How Postman Engineering Handles a Million Concurrent Connections
In the Marvel Cinematic Universe, Bifrost is the name of the rainbow bridge that allows instantaneous travel between the realms of gods and humanity. Similarly, and equally magically, our Bifrost websocket gateway lets Postman clients instantaneously connect to Postman services.
As I’ve previously shared in How Postman Engineering Does Microservices Today, all software architectures are a continuous work in process. Operating in the real world means occasionally re-evaluating old ways of thinking to adjust to new circumstances. That is the natural evolution of software design.
Here is the story of how Postman engineers developed the Bifrost websocket gateway by chipping away at a service that grew too big.
Development teams at Postman
Most development teams at Postman work in cross-functional squads focused on a single core domain, such as documentation or version control. Guided by the principles of domain-driven design, each squad develops internal microservices and Postman features for Postman users.
While most engineers work in squads, some work in functional teams that build components shared across the entire engineering organization. The Server Foundation team is an example of a functional team at Postman. These engineers create the utilities used by other squads to build, ship, and observe their own features. This team is also where the resident AWS and infrastructure experts reside.

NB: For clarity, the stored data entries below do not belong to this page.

Lemma find_slot_ok ks sid mid t : room ks t → (sid, mid) ∈ ks →
  ∃ t1 s t2, t = t1 ++ s :: t2 ∧ find_slot sid mid t = Some (length t1) ∧ view (sid, mid) t = s ∧ (∀ x, s = Some x → key_of x = (sid, mid)) ∧ (sid, mid) ∉ keys t1 ∧ (sid, mid) ∉ keys t2.
Proof.
  intros [Hl Hnd Hks Hsz] Hk. unfold find_slot. destruct (view (sid, mid) t) as [s|] eqn:V.
  - destruct (view_some _ t s V) as (t1 & t2 & -> & Hi & H1). exists t1, (Some s), t2.
    assert (H2 : (sid, mid) ∉ keys t2). { rewrite keys_app, keys_cons in Hnd. apply NoDup_app in Hnd as (_ & _ & Hnd). apply NoDup_cons in Hnd as [Hnd _]. by rewrite <-Hi. }
    rewrite position_at; [|by apply absent_not_slot|rewrite slot_is_key; by apply bool_decide_true]. split_and!; try done. by intros ? [= <-].
  - apply view_none in V. rewrite position_none by by apply absent_not_slot. destruct (first_free t) as [Hf|(t1 & t2 & -> & Hf)].
    + apply keys_full in Hf. assert (Hsub : list_to_set ((sid, mid) :: keys t) ⊆ ks). { intros i. rewrite elem_of_list_to_set, elem_of_cons. intros [->|?]; [done|by apply Hks]. }
      apply subseteq_size in Hsub. rewrite size_list_to_set in Hsub by by constructor. cbn in Hsub. lia.
    + exists t1, None, t2. rewrite keys_app, keys_cons, not_elem_of_app in V. destruct V as [V1 V2].
      split_and!; try done. rewrite position_at; [done| |done]. eapply Forall_impl; [exact Hf|]. intros [x|] [? ?]; done.
Qed.

Lemma put_chunk_ok k t1 s s' t2 ks :
  let t := t1 ++ s :: t2 in let t' := t1 ++ s' :: t2 in
  room ks t → (∀ x, s = Some x → key_of x = k) → (∀ x, s' = Some x → key_of x = k) → k ∉ keys t1 → k ∉ keys t2 → k ∈ ks →
  room ks t' ∧ view k t' = s' ∧ (∀ k', k' ≠ k → view k' t' = view k' t).
Proof.
  intros t t' [Hl Hnd Hks Hsz] Hs Hs' H1 H2 Hk. split_and!.
  - split; [revert Hl; unfold t, t'; rewrite !length_app; done|..|done]; unfold t', t in *; rewrite keys_app, keys_cons in *.
    + apply NoDup_app in Hnd as (Hn1 & Hn12 & Hn2). apply NoDup_app in Hn2 as (_ & _ & Hn2). apply NoDup_app. split_and!; [done| |].
      * intros x Hx [Hx'|Hx']%elem_of_app; [|apply (Hn12 x Hx), elem_of_app; by right]. destruct s' as [x'|]; [|by apply elem_of_nil in Hx'].
        apply list_elem_of_singleton in Hx' as ->. by rewrite (Hs' x' eq_refl) in Hx.
      * destruct s' as [x'|]; [|done]. apply NoDup_cons. by rewrite (Hs' x' eq_refl).
    + intros i. specialize (Hks i). rewrite !elem_of_app in Hks |- *. intros [Hi|[Hi|Hi]]; [apply Hks; by left| |apply Hks; by right; right]. destruct s' as [x'|]; [|by apply elem_of_nil in Hi]. apply list_elem_of_singleton in Hi as ->. by rewrite (Hs' x' eq_refl).
  - unfold t'. rewrite view_at by done. destruct s' as [x'|]; [|by apply view_none]. by rewrite (Hs' x' eq_refl), decide_True.
  - intros k' Hn. by apply (view_elsewhere k).
Qed.

(** ** Sweeps *)

Definition stale (now : Z) (s : ChunkSlot) : bool := CHUNK_TIMEOUT_TICKS <? u64_sub now (last_seen s).
(** A role announced by the master, for the node it names. *)
Definition apply_role (self target : Z) (r : NodeRole) (e : BrainMeshEngine) (g : Globals) : BrainMeshEngine * Globals :=
  let fix go (ns : list (option MeshNode)) :=
    match ns with
    | [] => []
    | Some n :: ns => if node_nid n =? target then Some (mkNode (capabilities n) r (last_heartbeat n) (online n)) :: ns else Some n :: go ns
    | None :: ns => None :: go ns
    end in
  let e := with_nodes (go (nodes e)) e in
  if target =? self then set_role r e g else (e, g).

(** * One master *)

(** What every node knows of a peer from its heartbeat, and of itself with the default
    tier. *)
Definition default_caps (nid ram : Z) : NodeCapabilities := caps_new [nid; 0; 0; 0; 0; 0] 1 1000 ram 0 NoSimd false false.

(** Memory does not count without vector units: every such node scores 1,200. *)
Lemma default_score nid ram : 1 ≤ ram ≤ 1024 → capacity_score (default_caps nid ram) = S754_finite false 9830400 (-13).
Proof.
  intros Hr. change (capacity_score (default_caps nid ram)) with (capacity_score (default_caps 0 ram)).
  assert (Hall : forallb (λ r, SFeqb (capacity_score (default_caps 0 r)) (S754_finite false 9830400 (-13)) && match capacity_score (default_caps 0 r) with S754_finite false 9830400 (-13) => true | _ => false end) (seqZ 1 1024) = true) by (vm_compute; reflexivity).
  rewrite forallb_forall in Hall. specialize (Hall ram). rewrite <-list_elem_of_In, elem_of_seqZ in Hall. specialize (Hall ltac:(lia)). apply andb_true_iff in Hall as [_ Hm].
  destruct (capacity_score (default_caps 0 ram)) as [s|s| |[] m e]; try done. repeat (destruct m as [m|m|]; try done). repeat (destruct e as [|e|e]; try done); repeat (destruct e as [e|e|]; try done).
Qed.

Lemma default_outranks a b ra rb : 1 ≤ ra ≤ 1024 → 1 ≤ rb ≤ 1024 → outranks (default_caps a ra) (default_caps b rb) = (a <? b).
Proof.
  intros Ha Hb. unfold outranks. rewrite !default_score by done. change (SFltb _ _) with false. change (SFeqb _ _) with true. cbn [orb andb node_id default_caps caps_new new_tiered id_lt].
  destruct (Z.ltb_spec a b), (Z.ltb_spec b a); done || lia.
Qed.

Definition default_node (n : MeshNode) : Prop := ∃ ram, 1 ≤ ram ≤ 1024 ∧ capabilities n = default_caps (node_nid n) ram.

Definition best_step (local : NodeCapabilities) (ns : list (option MeshNode)) (best : option nat) (x : nat * option MeshNode) : option nat :=
  match x.2 with
  | Some n =>
    if online n then
      let beats := match best with
        | None => outranks (capabilities n) local
        | Some bi => match ns !! bi with Some (Some b) => outranks (capabilities n) (capabilities b) | _ => false end
        end in
      if beats then Some x.1 else best
    else best
  | None => best
  end.

(** The scan keeps the smallest identifier below the local one. *)
Lemma best_prefix self ram ns pre : ∀ post,
  1 ≤ ram ≤ 1024 → ns = pre ++ post → (∀ n, Some n ∈ ns → online n = true → default_node n) →
  match fold_left (best_step (default_caps self ram) ns) (imap pair pre) None with
  | None => ∀ n, Some n ∈ pre → online n = true → self ≤ node_nid n
  | Some j => ∃ b, ns !! j = Some (Some b) ∧ online b = true ∧ node_nid b < self ∧ ∀ n, Some n ∈ pre → online n = true → node_nid b ≤ node_nid n
  end.
Proof.
  induction pre as [|slot pre IH] using rev_ind; intros post Hram Hns Hdef; [intros n []%elem_of_nil|]. rewrite <-app_assoc in Hns. specialize (IH _ Hram Hns Hdef).
  rewrite imap_app, fold_left_app. set (best := fold_left _ (imap pair pre) None) in *. cbn [imap fold_left]. unfold compose. rewrite Nat.add_0_r. unfold best_step. cbn [fst snd].
  assert (Hskip : (∀ n, slot = Some n → online n = true → False) →
    match best with
    | None => ∀ n, Some n ∈ pre ++ [slot] → online n = true → self ≤ node_nid n
    | Some j => ∃ b, ns !! j = Some (Some b) ∧ online b = true ∧ node_nid b < self ∧ ∀ n, Some n ∈ pre ++ [slot] → online n = true → node_nid b ≤ node_nid n
    end).
  { intros Hno. destruct best as [j|].
    - destruct IH as (b & H1 & H2 & H3 & H4). exists b. split_and!; try done. intros n [Hn|E%list_elem_of_singleton]%elem_of_app Ho; [by apply H4|]. exfalso. by apply (Hno n).
    - intros n [Hn|E%list_elem_of_singleton]%elem_of_app Ho; [by apply IH|]. exfalso. by apply (Hno n). }
  destruct slot as [n|]; [|by apply Hskip]. destruct (online n) eqn:Ho; [|apply Hskip; intros ? [= <-]; congruence]. clear Hskip.
  assert (Hin : Some n ∈ ns) by (rewrite Hns; apply elem_of_app; right; apply elem_of_cons; by left). destruct (Hdef n Hin Ho) as (r & Hr & Hcn).
  assert (Hat : ns !! length pre = Some (Some n)) by (rewrite Hns; by apply list_lookup_middle).
  destruct best as [j|].
  - destruct IH as (b & H1 & H2 & H3 & H4). rewrite H1. destruct (Hdef b (list_elem_of_lookup_2 _ _ _ H1) H2) as (rb & Hrb & Hcb). rewrite Hcn, Hcb, default_outranks by done. destruct (Z.ltb_spec (node_nid n) (node_nid b)) as [Hlt|Hge].
    + exists n. split_and!; try done; [lia|]. intros m [Hm|E%list_elem_of_singleton]%elem_of_app Hom; [specialize (H4 m Hm Hom); lia|]. injection E as ->. lia.
    + exists b. split_and!; try done. intros m [Hm|E%list_elem_of_singleton]%elem_of_app Hom; [by apply H4|]. injection E as ->. lia.
  - rewrite Hcn, default_outranks by done. destruct (Z.ltb_spec (node_nid n) self) as [Hlt|Hge].
    + exists n. split_and!; try done. intros m [Hm|E%list_elem_of_singleton]%elem_of_app Hom; [specialize (IH m Hm Hom); lia|]. injection E as ->. lia.
    + intros m [Hm|E%list_elem_of_singleton]%elem_of_app Hom; [by apply IH|]. injection E as ->. lia.
Qed.

(** The engine of node [x] knows the nodes in [others] and no others that are online. *)
Record sees (x : Z) (others : gset Z) (e : BrainMeshEngine) : Prop := mkSees {
  sn_local : ∃ ram, 1 ≤ ram ≤ 1024 ∧ local_capabilities e = default_caps x ram;
  sn_nodes : ∀ n, Some n ∈ nodes e → online n = true → default_node n ∧ node_nid n ∈ others;
  sn_all : ∀ o, o ∈ others → ∃ n, Some n ∈ nodes e ∧ online n = true ∧ node_nid n = o }.

Lemma assign_keeps now self e g : let e' := (assign_roles now self e g).1.1 in is_master e' = is_master e ∧ local_role_u8 e' = local_role_u8 e.
Proof.
  unfold assign_roles. destruct (_ || _); [done|]. destruct (negb _); [done|]. destruct (_ && _); [done|]. destruct (scan_roles _ _). done.
Qed.

(** C27: One master. In a mesh whose nodes all run with the default tier and none is
    anchored, when every node knows every other, the election makes the node with the
    smallest identifier master, whatever their memory and in whatever order they were
    discovered; every other node steps down, and marks that node as its master. *)
Theorem smallest_id_leads (ids : gset Z) x e g now self :
  x ∈ ids → sees x (ids ∖ {[x]}) e →
  let e' := (check_election now self e g).1.1 in
  is_master e' = bool_decide (set_Forall (λ y, x ≤ y) ids) ∧ (local_role e' = Master ↔ is_master e' = true) ∧
  (is_master e' = false → ∃ n, Some n ∈ nodes e' ∧ role n = Master ∧ node_nid n ∈ ids ∧ set_Forall (λ y, node_nid n ≤ y) ids).
Proof.
  intros Hx [(ram & Hram & Hlocal) Hnodes Hall]. unfold check_election. rewrite Hlocal. change (is_anchored (default_caps x ram)) with false. cbv iota.
  pose proof (best_prefix x ram (nodes e) (nodes e) [] Hram ltac:(by rewrite app_nil_r) (λ n Hn Ho, proj1 (Hnodes n Hn Ho))) as Hbest. change (fold_left _ (imap pair (nodes e)) None) with (best_peer (default_caps x ram) (nodes e)) in Hbest.
  destruct (best_peer (default_caps x ram) (nodes e)) as [j|].
  - destruct Hbest as (b & Hj & Hob & Hlt & Hmin). rewrite Hj. pose proof (list_elem_of_lookup_2 _ _ _ Hj) as Hb. destruct (Hnodes b Hb Hob) as [_ Hbi].
    assert (Hleast : set_Forall (λ y, node_nid b ≤ y) ids).
    { intros y Hy. destruct (decide (y = x)) as [->|Hne]; [lia|]. destruct (Hall y) as (n & Hn & Ho & <-); [set_solver|]. by apply Hmin. }
    assert (Hnot : bool_decide (set_Forall (λ y, x ≤ y) ids) = false). { apply bool_decide_false. intros Hf. specialize (Hf (node_nid b) ltac:(set_solver)). cbn in Hf. lia. }
    set (b' := mkNode (capabilities b) Master (last_heartbeat b) (online b)).
    assert (Hfin : ∃ e1 g1, (let '(e, g) := if negb (bool_decide (role b = Master)) then (with_nodes (<[j := Some b']> (nodes e)) e, mark_dirty g) else (e, g) in (become_worker e, g, [] : list (Z * NodeRole))) = (become_worker e1, g1, []) ∧
      ∃ n, Some n ∈ nodes e1 ∧ role n = Master ∧ node_nid n = node_nid b).
    { destruct (decide (role b = Master)) as [Hr|Hr]; [rewrite bool_decide_true by done|rewrite bool_decide_false by done]; cbn [negb]; [exists e, g; split; [done|]; by exists b|]. exists (with_nodes (<[j := Some b']> (nodes e)) e), (mark_dirty g). split; [reflexivity|]. exists b'. split; [|done]. cbn [nodes with_nodes].
      apply (list_elem_of_lookup_2 _ j), list_lookup_insert_eq. by apply lookup_lt_Some in Hj. }
    destruct Hfin as (e1 & g1 & -> & n & Hn & Hr & Hnid). cbn [fst]. rewrite Hnot. unfold become_worker, local_role, role_of_u8. cbn [is_master local_role_u8 nodes]. split_and!; [done| |].
    + split; [|done]. destruct (_ || _) eqn:Ec; [|done]. apply orb_true_iff in Ec as [->%Z.eqb_eq| ->%Z.eqb_eq]; done.
    + intros _. exists n. rewrite Hnid. split_and!; [done..|set_solver|done].
  - assert (Hleast : set_Forall (λ y, x ≤ y) ids). { intros y Hy. destruct (decide (y = x)) as [->|Hne]; [lia|]. destruct (Hall y) as (n & Hn & Ho & <-); [set_solver|]. by apply Hbest. }
    rewrite bool_decide_true by done. unfold become_master. set (e1 := mkEngine _ _ _ _ _ _ _). destruct (assign_keeps now self e1 (bump_mesh_orb_activity g)) as [E1 E2]. unfold local_role. cbv zeta. rewrite E1, E2. split; [reflexivity|]. split; [split; reflexivity|]. intros E. discriminate E.
Qed.

Definition no_globals : Globals := mkGlobals (mkKeys (replicate 16 None) 0 false) false 0 0 (replicate 16 None) (replicate 16 None).

(** The engine of a node, after heartbeats from some peers. *)
Definition after_heartbeats (local : NodeCapabilities) (peers : list Z) : BrainMeshEngine :=
  (fold_left (λ st nid, add_or_update_node 100 (default_caps nid 4) st.1 st.2) peers (engine_new local, no_globals)).1.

Most microservices at Postman are loosely coupled so they can evolve independently of other teams. Unfortunately, a service can sometimes grow too big, providing a breadth of seemingly unrelated services. These services allow the team to rapidly iterate, but may start acting more like a bloated monolith, a big ball of mud, or whatever you want to call these unwieldy creatures.
When this happens at Postman, many engineers across different teams end up contributing to the code, requiring careful coordination across every team for each and every update.
The monolithic Sync service
One of the Postman services that grew too big to be managed efficiently is called Sync. It has the daunting task of synchronizing all the activity in the Postman client on your local machine with Postman servers. Every user action in Postman results in a series of API calls handled over websocket connections, following a publish-subscribe pattern, so that information flows in real time between users and across teams.
For example, this is what happens when you log in to Postman and update a collection:
- You add a parameter to the Postman collection.
- Postman keeps a record of the update in version control stored with your profile.
- Postman displays the latest information to viewers of the collection in real time.
Sync was originally intended to handle database transactions, like updating a collection. However, this time last year, Sync also managed additional activities, such as notifying and displaying the latest version to everyone subscribed to the collection.
Sync under pressure
When you’re building a car, the frame is the main supporting structure to which all other components are attached. A tiny crack in the frame might not seem like a big deal. It could probably go unnoticed driving around at low speeds. At higher speeds, however, there’s a ripple effect escalating misalignments. The seemingly insignificant crack allows vibrations to amplify throughout the rest of the vehicle until it escalates into a flaming wreckage.
“Stuff that goes unnoticed in smaller systems becomes inescapable in more complex systems.”
—Kunal Nagpal, engineering manager for the Server Foundation team at Postman
Sync was one of the earliest services at Postman, and its monolithic architecture allowed the team to ship Postman features quickly. Over time, it began handling more and more responsibilities. To this day, the Sync service still has widespread influence across the engineering organization, and lots of engineers feel the pain when Sync behaves unexpectedly or there’s scheduled downtime.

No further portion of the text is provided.